You don’t have to fly to California to truly understand the Beach Boys. You don’t have to adopt a twangy, hippy accent to understand surfing. You don’t have to leave the country. Britain is more than able to provide eager wave riders with some fantastic activities and opportunities. You may very well scoff but it’s true. Just get yourself down to Cornwall and find out.
For those in the know – Cornwall is a surfing mecca. Its positioning in the Atlantic Ocean provides it with some of the finest surfing conditions in Europe, say the experts at SurfingCornwall.com. It’s got golden beaches, hundreds of miles of staggeringly beautiful coastal paths and a superbly diverse natural environment. What more could a budding surfer ask for?
Here’s a guide to the best surfing hotspots in Cornwall.
Whitsand is a great all rounder. It’s got easy bits, intermediate bits and bits that only the most experienced surfers should try. The beach itself is four miles long – it’s one of the longest in the region. At low tide the beach is a pleasant place to spend an afternoon. At high tide, it turns one of the most sought after surfing spots in Cornwall and it can get a little busy. Venture east for the biggest swells.
Lusty Glaze is one of the safest surfing spots in Cornwall. If you’re not as confident in your skills as you’d like to be – try this beach. It’s privately owned and home to the Adventure Centre which offers a range of outdoor skills and lifeguard courses. For this reason, it can get very busy during summer. It’s a stunning piece of land though, being as it is located 200ft below a bank of dramatic Newquay cliffs, says LustyGlaze.co.uk.
This beach is one of the lesser known surfing gems. It’s not as busy as Whitsand or Lusty Glaze, but it’s every bit as impressive. It is, again, one of the longest beaches in Cornwall – there’s never any worry about running out of surf at Gwithian beach. It’s generally quite a mild spot but it has been known to get turbulent. Inexperienced surfers are advised to talk to lifeguards before they dive in. Gwithian biggest swells are from the north and south.
Experts call Sennen beach a ‘surf indicator.’ There’s a well known phrase attached to it too – ‘if it’s flat at Sennen, it’s flat everywhere else.’ This is because Sennen seems to be one of the most accurate natural surf forecasters in Europe, say the experts at the Sennen Surf Centre.

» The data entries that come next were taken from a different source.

(** * Job execution orchestrator of the AI Threat Modeler backend

    A shallow embedding of
    - [backend/src/routes/threatModeling.ts] (ChdirMutex, extractZip,
      detectRepoMetadata, processThreatModelingJob and the DELETE route) and
    - [backend/src/models/threatModelingJob.ts] (ThreatModelingJobModel),
    then of the permission middleware, the read routes of the jobs, the
    settings model with [utils/encryption.ts] and the settings routes, and
    the cleanup of orphaned uploads,
    followed by the properties proved about them.

    Conventions.  JavaScript strings are modelled by [string]: sequences of
    code units below 256.  A value thrown by JavaScript code is a [thrown].
    Everything the code asks of the outside world (file system listings, the
    settings store, the agent subprocess, the moment a DELETE request
    arrives) is read from an [Env] record, so that every function below is
    a total, executable function of its inputs. *)

From Stdlib Require Import ZArith Lia Bool Ascii String List DecimalString.
From Stdlib Require QArith.
From stdpp Require Import gmap strings list sorting.
Import ListNotations.
Local Open Scope list_scope.
Local Open Scope string_scope.

(* ===================================================================== *)
(** * 1. JavaScript string primitives used by the routes                  *)
(* ===================================================================== *)

Definition code (c : ascii) : nat := nat_of_ascii c.

(** [String.prototype.toLowerCase] on code units below 256: A-Z and the
    Latin-1 capitals (0xC0-0xDE except the multiplication sign 0xD7) are
    shifted by 32, every other code unit is its own lower case. *)
Definition lower_char (c : ascii) : ascii :=
  let n := code c in
  if (Nat.leb 65 n && Nat.leb n 90)
     || (Nat.leb 192 n && Nat.leb n 222 && negb (Nat.eqb n 215))
  then ascii_of_nat (n + 32) else c.

Fixpoint toLowerCase (s : string) : string :=
  match s with
  | EmptyString => EmptyString
  | String c s' => String (lower_char c) (toLowerCase s')
  end.

(** [s.startsWith(p)] *)
Fixpoint startsWith (s p : string) : bool :=
  match p, s with
  | EmptyString, _ => true
  | String _ _, EmptyString => false
  | String b p', String a s' => if Ascii.eqb a b then startsWith s' p' else false
  end.

(** [s.includes(sub)] *)
Fixpoint includes (s sub : string) : bool :=
  startsWith s sub ||
  match s with
  | EmptyString => false
  | String _ s' => includes s' sub
  end.

(** [s.split(sep)] for a one-character separator: never the empty list. *)
Fixpoint split_on (sep : ascii) (s : string) : list string :=
  match s with
  | EmptyString => [EmptyString]
  | String c s' =>
      if Ascii.eqb c sep then EmptyString :: split_on sep s'
      else match split_on sep s' with
           | [] => [String c EmptyString]
           | seg :: rest => String c seg :: rest
           end
  end.

(** [parts.join(sep)] *)
Fixpoint join (sep : string) (parts : list string) : string :=
  match parts with
  | [] => EmptyString
  | [p] => p
  | p :: rest => p ++ sep ++ join sep rest
  end.

(** [arr.slice(-n)]: the last [n] elements (all of them when fewer). *)
Definition slice_last {A} (n : nat) (l : list A) : list A :=
  skipn (List.length l - n) l.

(** Template-literal rendering of an integer. *)
Definition string_of_Z (z : Z) : string := NilZero.string_of_int (Z.to_int z).
Arguments MlcAiSequence : clear implicits.
Arguments World : clear implicits.
Arguments M : clear implicits.
Arguments Call : clear implicits.

(** ** Strings and bytes of the platform *)

(** A JavaScript string: its UTF-16 code units. *)
Definition jsstring := list Z.

(** A string literal of the source (ASCII only). *)
Definition lit (s : string) : jsstring :=
  map (fun a => Z.of_N (N_of_ascii a)) (list_ascii_of_string s).

Module JsString.

(** [s == t] on strings. *)
Fixpoint eqb (s t : jsstring) : bool :=
  match s, t with
  | [], [] => true
  | c :: s', d :: t' => (c =? d) && eqb s' t'
  | _, _ => false
  end.

(** [s.startsWith(p)] *)
Fixpoint startsWith (s p : jsstring) : bool :=
  match p, s with
  | [], _ => true
  | d :: p', c :: s' => (c =? d) && startsWith s' p'
  | _ :: _, [] => false
  end.

(** [s.endsWith(p)] *)
Definition endsWith (s p : jsstring) : bool := startsWith (rev s) (rev p).

(** [s.includes(p)] *)
Fixpoint includes (s p : jsstring) : bool :=
  startsWith s p ||
  match s with
  | [] => false
  | _ :: s' => includes s' p
  end.

(** [s.slice(k)] for [k >= 0]. *)
Definition slice (k : nat) (s : jsstring) : jsstring := skipn k s.

End JsString.

(** [new TextEncoder().encode(s)]: UTF-8, a lone surrogate becomes U+FFFD. *)
Module TextEncoder.

Definition is_high (c : Z) : bool := (0xD800 <=? c) && (c <=? 0xDBFF).
Definition is_low (c : Z) : bool := (0xDC00 <=? c) && (c <=? 0xDFFF).

Definition replacement : list Z := [0xEF; 0xBF; 0xBD].

Definition three (c : Z) : list Z :=
  [Z.lor 0xE0 (Z.shiftr c 12);
   Z.lor 0x80 (Z.land (Z.shiftr c 6) 0x3F);
   Z.lor 0x80 (Z.land c 0x3F)].

Definition four (hi lo : Z) : list Z :=
  let cp := 0x10000 + Z.shiftl (hi - 0xD800) 10 + (lo - 0xDC00) in
  [Z.lor 0xF0 (Z.shiftr cp 18);
   Z.lor 0x80 (Z.land (Z.shiftr cp 12) 0x3F);
   Z.lor 0x80 (Z.land (Z.shiftr cp 6) 0x3F);
   Z.lor 0x80 (Z.land cp 0x3F)].

Fixpoint encode (s : jsstring) : list Z :=
  match s with
  | [] => []
  | c :: rest =>
      if c <? 0x80 then c :: encode rest
      else if c <? 0x800 then
        Z.lor 0xC0 (Z.shiftr c 6) :: Z.lor 0x80 (Z.land c 0x3F) :: encode rest
      else if is_high c then
        match rest with
        | d :: rest' =>
            if is_low d then four c d ++ encode rest'
            else replacement ++ encode rest
        | [] => replacement
        end
      else if is_low c then replacement ++ encode rest
      else three c ++ encode rest
  end.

Waves are generally very manageable but can quickly become large and punchy.
If you’ve tried every other swell in Cornwall and have started to find things a little too easy – take a trip to Portheleven. This is the expert’s beach of choice. It is notoriously challenging and should only ever be undertaken by extremely experienced and skilled surfers. It is difficult and it is pulse pounding.
Where Can I Stay?
There are hundreds of high quality holiday cottages available for rent in Cornwall. Due to its intense popularity with tourists, many of the central cornwall cottages are quite expensive to rent – especially in the height of summer. Choose a cottage that’s 15 or 20 minutes out of a town, however, and you’re likely to get a nice surprise. Most are luxuriously furnished and have their own private gardens. If you want to get a true taste of Cornwall, stay in a holiday cottage. You’ll be free to drip your sopping wet towels and your wetsuit across the bathroom floor without an angry hotel maid peering through the keyhole.